Não era a minha intenção fazer um post de autoajuda, mas com trinta anos costuma ficar bem difícil escrever alguma coisa que não soe como frase de facebook. Então, vai uma dica: se algum dia você estiver se cagando de medo de fazer uma grande mudança na sua vida, tome uma dose cavalar de vinho e reflita sobre a mariola que você vai “deixar pra trás”. Depois da terceira taça, a gente entende que não dá pra deixar nada pra trás, que carrega as experiências moldadas em um papel muito mais bonito do que foi enquanto acontecia, e tem que ser assim senão a gente ia virar chato depressivo ao invés de autoajuda. E depois da quinta taça, a gente percebe que medo é uma coisa que dá, até de passar batom vermelho pra ir à padaria, mas paciência, que pão quente é insubstituível, e encontrar o porquê do batom, só daqui a um ano.

4 comentários:

  1. Querida Helena, se me permite que a chame assim.

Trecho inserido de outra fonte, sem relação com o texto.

(** ** The in-memory observer *)
(** The newest [capacity] records. *)
Definition newest {A} (capacity : nat) (l : list A) : list A := drop (length l - capacity) l.
Lemma newest_length {A} capacity (l : list A) : length (newest capacity l) = Nat.min capacity (length l).
Proof. unfold newest. rewrite length_drop. lia. Qed.
Lemma tail_drop {A} k (l : list A) : tail (drop k l) = drop (S k) l.
Proof. revert l. induction k as [|k IH]; intros [|x l]; [done..|]. apply IH. Qed.
Lemma push_newest {A} capacity (l : list A) x :
  RunnerResult.push_bounded capacity true (newest capacity l) x = (newest capacity (l ++ [x]), length (l ++ [x]) - capacity - (length l - capacity)).
Proof.
  unfold RunnerResult.push_bounded. rewrite newest_length, length_app. simpl. destruct (Nat.eqb_spec capacity 0) as [->|Hc].
  - unfold newest. rewrite !Nat.sub_0_r, length_app. simpl. rewrite !drop_ge by (rewrite ?length_app; simpl; lia). f_equal. lia.
  - unfold newest. rewrite length_app. simpl. destruct (Nat.leb_spec capacity (Nat.min capacity (length l))).
    + replace (length l + 1 - capacity) with (S (length l - capacity)) by lia. rewrite drop_app_le by lia.
      f_equal; [|lia]. f_equal. apply tail_drop.
    + replace (length l + 1 - capacity) with 0 by lia. replace (length l - capacity) with 0 by lia. f_equal.
Qed.
(** The state of the observer after these calls, when nobody else holds its mutex. *)
Definition metrics_of (calls : list ObserverCall) := omap (λ c, match c with OnMetric x => Some x | _ => None end) calls.
Definition traces_of (calls : list ObserverCall) := omap (λ c, match c with OnTraceEvent x => Some x | _ => None end) calls.
Definition healths_of (calls : list ObserverCall) := omap (λ c, match c with OnHealthEvent x => Some x | _ => None end) calls.
Definition errors_of (calls : list ObserverCall) := omap (λ c, match c with OnRuntimeError x => Some x | _ => None end) calls.
Definition results_of (calls : list ObserverCall) := omap (λ c, match c with OnResult x => Some x | _ => None end) calls.
Definition excess {A} (capacity : nat) (l : list A) : nat := length l - capacity.
Definition observed (capacity : nat) (calls : list ObserverCall) : InMemoryRuntimeObserver :=
  mkInMemory capacity (newest capacity (results_of calls)) (newest capacity (metrics_of calls)) (newest capacity (traces_of calls))
    (newest capacity (healths_of calls)) (newest capacity (errors_of calls))
    (excess capacity (results_of calls) + excess capacity (metrics_of calls) + excess capacity (traces_of calls) +
     excess capacity (healths_of calls) + excess capacity (errors_of calls)).
Lemma excess_app {A} capacity (l : list A) x : excess capacity (l ++ [x]) = excess capacity l + (length (l ++ [x]) - capacity - (length l - capacity)).
Proof. unfold excess. rewrite length_app. simpl. lia. Qed.
Lemma store_observed capacity calls call : store_call true call (observed capacity calls) = observed capacity (calls ++ [call]).
Proof.
  unfold store_call, observed, metrics_of, traces_of, healths_of, errors_of, results_of. rewrite !omap_app.
  destruct call; cbn [mem_capacity mem_metrics mem_trace_events mem_health_events mem_runtime_errors mem_results];
    rewrite push_newest; simpl; rewrite ?app_nil_r, excess_app; f_equal; lia.
Qed.
(** The observer after [n] calls. *)
Definition in_memory_at (lock : nat → bool) (n : nat) (o : InMemoryRuntimeObserver) : Observer :=
  mkObserver (nat * InMemoryRuntimeObserver) (λ call s, Some ((S s.1, store_call (lock s.1) call s.2), status_success))
    (λ s, in_memory_status s.2) (n, o).
Lemma deliver_at lock calls n o d : ∃ o', deliver calls (in_memory_at lock n o) d = Some (in_memory_at lock (n + length calls) o', d) ∧
  ∀ (P : list ObserverCall → InMemoryRuntimeObserver → Prop) told, P told o →
    (∀ told k call o, k < length calls → P told o → P (told ++ [call]) (store_call (lock (n + k)) call o)) → P (told ++ calls) o'.
Proof.
  revert n o. induction calls as [|call calls IH]; intros n o; cbn [deliver length].
  - exists o. rewrite Nat.add_0_r. split; [done|]. intros P told HP _. by rewrite app_nil_r.
  - destruct (IH (S n) (store_call (lock n) call o)) as (o'&E&H). exists o'. split.
    + change (call_observer call (in_memory_at lock n o)) with (Some (in_memory_at lock (S n) (store_call (lock n) call o), status_success)).
      cbv iota beta. change (record_delivery status_success (callback_name call) d) with d. rewrite E. by rewrite <- Nat.add_succ_comm.
    + intros P told HP Hstep. rewrite (cons_middle call), (app_assoc told). apply H.
      * rewrite <- (Nat.add_0_r n) at 1. apply Hstep; [lia|done].
      * intros told' k call' o1 Hk. rewrite Nat.add_succ_comm. apply Hstep. lia.
Qed.
(** Everything is kept or counted, whoever else holds the mutex. *)
Definition kept_records (o : InMemoryRuntimeObserver) : nat :=
  length (mem_results o) + length (mem_metrics o) + length (mem_trace_events o) + length (mem_health_events o) + length (mem_runtime_errors o).
Definition within_capacity (o : InMemoryRuntimeObserver) : Prop :=
  length (mem_results o) <= mem_capacity o ∧ length (mem_metrics o) <= mem_capacity o ∧ length (mem_trace_events o) <= mem_capacity o ∧
  length (mem_health_events o) <= mem_capacity o ∧ length (mem_runtime_errors o) <= mem_capacity o.
Lemma push_accounted {A} capacity locked (l : list A) x l' n : RunnerResult.push_bounded capacity locked l x = (l', n) → length l <= capacity →
  length l' + n = length l + 1 ∧ length l' <= capacity.
Proof.
  unfold RunnerResult.push_bounded. destruct (Nat.eqb_spec capacity 0); [by intros [= <- <-]|]. destruct locked; simpl; [|by intros [= <- <-]].
  destruct (Nat.leb_spec capacity (length l)); intros [= <- <-]; rewrite ?length_app; simpl; [|lia].
  destruct l; simpl in *; lia.
Qed.
Lemma store_accounted locked call o : within_capacity o → let o' := store_call locked call o in
  mem_capacity o' = mem_capacity o ∧ within_capacity o' ∧ mem_dropped_event_count o' + kept_records o' = S (mem_dropped_event_count o + kept_records o).
Proof.
  intros (H1&H2&H3&H4&H5). unfold store_call, within_capacity, kept_records.
  destruct call; destruct (RunnerResult.push_bounded _ _ _ _) as [l n] eqn:E; apply push_accounted in E as [E1 E2]; try done;
    cbv zeta; cbn; (split; [done|]); (split; [by repeat split|lia]).
Qed.
Lemma omap_fmap_all {A B} (f : A → B) (g : B → option A) (l : list A) : (∀ x, g (f x) = Some x) → omap g (f <$> l) = l.
Proof. intros H. induction l as [|x l IH]; [done|]. simpl. rewrite H. by f_equal. Qed.
Lemma omap_fmap_none {A B C} (f : A → B) (g : B → option C) (l : list A) : (∀ x, g (f x) = None) → omap g (f <$> l) = [].
Proof. intros H. induction l as [|x l IH]; [done|]. simpl. by rewrite H. Qed.
Lemma observations_sorted r : let calls := observations r in
  metrics_of calls = out_runtime_metrics r ∧ traces_of calls = out_trace r ∧ healths_of calls = out_health_events r ∧
  errors_of calls = out_runtime_errors r ∧ results_of calls = [r].
Proof.
  unfold observations, metrics_of, traces_of, healths_of, errors_of, results_of. cbv zeta.
  repeat split; rewrite !omap_app; simpl;
    repeat first [rewrite omap_fmap_all by done | rewrite omap_fmap_none by done]; rewrite ?app_nil_r; done.
Qed.

(** ** All observers *)
(** Callbacks that return. *)
Definition observer_fine (o : option Observer) : Prop :=
  match o with Some o => ∀ call state, is_Some (observer_call o call state) | None => True end.
Lemma deliver_returns calls o d : (∀ call state, is_Some (observer_call o call state)) → is_Some (deliver calls o d).
Proof.
  revert o d. induction calls as [|call calls IH]; intros o d Ho; cbn [deliver]; [by eexists|].
  unfold call_observer. destruct (Ho call (observer_current o)) as [[st status] ->]. by apply IH.
Qed.
Lemma tell_observers_returns observers d r : Forall observer_fine observers → ∃ os d' r', tell_observers observers d r = Some (os, d', r') ∧
  out_ok r' = out_ok r ∧ out_runtime_errors r' = out_runtime_errors r ∧ out_validation r' = out_validation r.
Proof.
  intros H. revert d r. induction H as [|[o|] observers Ho _ IH]; intros d r; cbn [tell_observers]; [by eexists _, _, _|..].
  - destruct (deliver_returns (observations r) o d Ho) as [[o1 d1] ->]. cbv zeta.
    match goal with |- context [tell_observers observers d1 ?r1] => destruct (IH d1 r1) as (os&d2&r2&->&H1&H2&H3) end.
    by eexists _, _, _.
  - destruct (IH d r) as (os&d2&r2&->&H1&H2&H3). by eexists _, _, _.
Qed.
Lemma if_set_errors name n r : out_runtime_errors (append_if_set name n r) = out_runtime_errors r ∧ out_ok (append_if_set name n r) = out_ok r ∧
  out_validation (append_if_set name n r) = out_validation r.
Proof. unfold append_if_set. by destruct (n =? 0)%Z. Qed.
Lemma notify_returns observers r : Forall observer_fine observers → ∃ os r' extra, notify_runtime_observers observers r = Some (os, r') ∧
  out_ok r' = out_ok r ∧ out_validation r' = out_validation r ∧ out_runtime_errors r' = out_runtime_errors r ++ extra ∧
  Forall (λ e, err_code e = "observer_failure") extra.
Proof.
  intros H. unfold notify_runtime_observers. destruct observers as [|o l].
  { exists [], r, []. rewrite app_nil_r. repeat (split; [done|]). constructor. }
  destruct (tell_observers_returns (o :: l) (mkDelivery 0 "") r H) as (os&d&r1&->&H1&H2&H3). cbv zeta. clear H.
  set (r2 := r1 <| out_observer_failure_count ::= λ n, n + callback_failure_count d |>).
  assert (out_ok r2 = out_ok r ∧ out_runtime_errors r2 = out_runtime_errors r ∧ out_validation r2 = out_validation r) as (E1&E2&E3) by done.
  clearbody r2. destruct (callback_failure_count d =? 0); cbv iota.
  - eexists _, _, []. split; [reflexivity|]. rewrite app_nil_r.
    change (out_ok (count_metric_samples ?x)) with (out_ok x). change (out_validation (count_metric_samples ?x)) with (out_validation x).
    change (out_runtime_errors (count_metric_samples ?x)) with (out_runtime_errors x).
    split_and!; [..|constructor]; do 2 (rewrite (proj1 (if_set_errors _ _ _)) || rewrite (proj1 (proj2 (if_set_errors _ _ _))) ||
      rewrite (proj2 (proj2 (if_set_errors _ _ _)))); done.
  - set (r3 := append_runtime_error _ r2). assert (out_ok r3 = out_ok r2 ∧ out_validation r3 = out_validation r2) as (F1&F2) by done.
    eexists _, _, [_]. split; [reflexivity|].
    change (out_ok (count_metric_samples ?x)) with (out_ok x). change (out_validation (count_metric_samples ?x)) with (out_validation x).
    change (out_runtime_errors (count_metric_samples ?x)) with (out_runtime_errors x).
    split_and!; [do 2 rewrite (proj1 (proj2 (if_set_errors _ _ _)))|do 2 rewrite (proj2 (proj2 (if_set_errors _ _ _)))|
      do 2 rewrite (proj1 (if_set_errors _ _ _)); unfold r3; simpl; rewrite E2; reflexivity|by constructor]; congruence.
Qed.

    Passei por esses momentos críticos da "Era" dos 30 a 16 anos atrás e confesso que foi paranóico com força. Hoje, do alto dos 46, posso te dizer com a graça de uma vida bem vivida, que não fiz tudo o que gostaria de ter feito mas trago aqui comigo uma certeza que me confere uma grande tranquilidade: dei o melhor que podia, o meu melhor para cada situação que vivi. Daqui a pouco já faço cinquentão (e como você bem disse, passa rápido demais!). Acho que para amenizar o significado disso, a evolução humana trabalha a favor dos que têm consciência de que fizeram o melhor, sem prejudicar ninguém, ou se isso aconteceu foi sem a intenção. E não esqueça, o processo de busca e de vencer desafios só acaba quando se morre, mesmo assim há os que acreditam que não acaba. Um grande abraço e luz na sua busca. Cláudia Cruz.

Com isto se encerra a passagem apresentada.